> What is needed
For the data that follows, report how many lines contain the word "keys", and nothing else.

> Records for the exercise
(** The body of the [for p in top] loop for the [i]-th candidate:
    [ms = await mania.enhance_scores(p)], [p.scores.update(ms)], and
    the blended [p.total_score]. On well-typed payloads
    [enhance_scores] raises nothing, so the [except] branch is not
    taken. *)
Definition enhance (i : nat) (p : SolanaProject) : SolanaProject :=
  let ms :=
    ManiaScorer.enhance_scores log10 (fetch_holders (token_address p))
      (clock i) (created_at p) (_twitter_raw (scores p)) in
  let mt := ManiaScorer.mania_total ms in
  {| token_address := token_address p;
     symbol := symbol p;
     name := name p;
     created_at := created_at p;
     liquidity_usd := liquidity_usd p;
     volume_24h_usd := volume_24h_usd p;
     total_score := Py.round1 (total_score p * 0.8 + mt * 0.2);
     scores := {| _twitter_raw := _twitter_raw (scores p);
                  mania := Some ms |} |}.

End WithEnv.

(** Steps 4 to 8 of [run_screening_cycle], and [run_realtime_monitor] *)

Import StateManager.

(** Step 6: the keys the dict comprehension keeps. *)
Definition is_mania_key (k : string) : bool :=
  Py.startswith k "mania" || Py.startswith k "smart" || Py.startswith k "holder"
  || Py.startswith k "social" || Py.startswith k "bot".

(** Step 6: [mania_scores], the entries of [p.scores] under the kept
    keys, as [calculate] reads them. *)
Definition mania_scores_of (scores : ScoreMap) : ExpectationCalculator.ManiaDict :=
  match mania scores with
  | Some ms =>
      {| ExpectationCalculator.mania_total :=
           if is_mania_key "mania_total"
           then Some (ManiaScorer.mania_total ms) else None;
         ExpectationCalculator._mania_raw :=
           if is_mania_key "_mania_raw"
           then Some {| ExpectationCalculator.bot :=
                          Some {| ExpectationCalculator.bot_risk :=
                                    Some (BotDetector.bot_risk
                                            (ManiaScorer.raw_bot
                                               (ManiaScorer._mania_raw ms))) |} |}
           else None |}
  | None =>
      {| ExpectationCalculator.mania_total := None;
         ExpectationCalculator._mania_raw := None |}
  end.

> Exercise result
2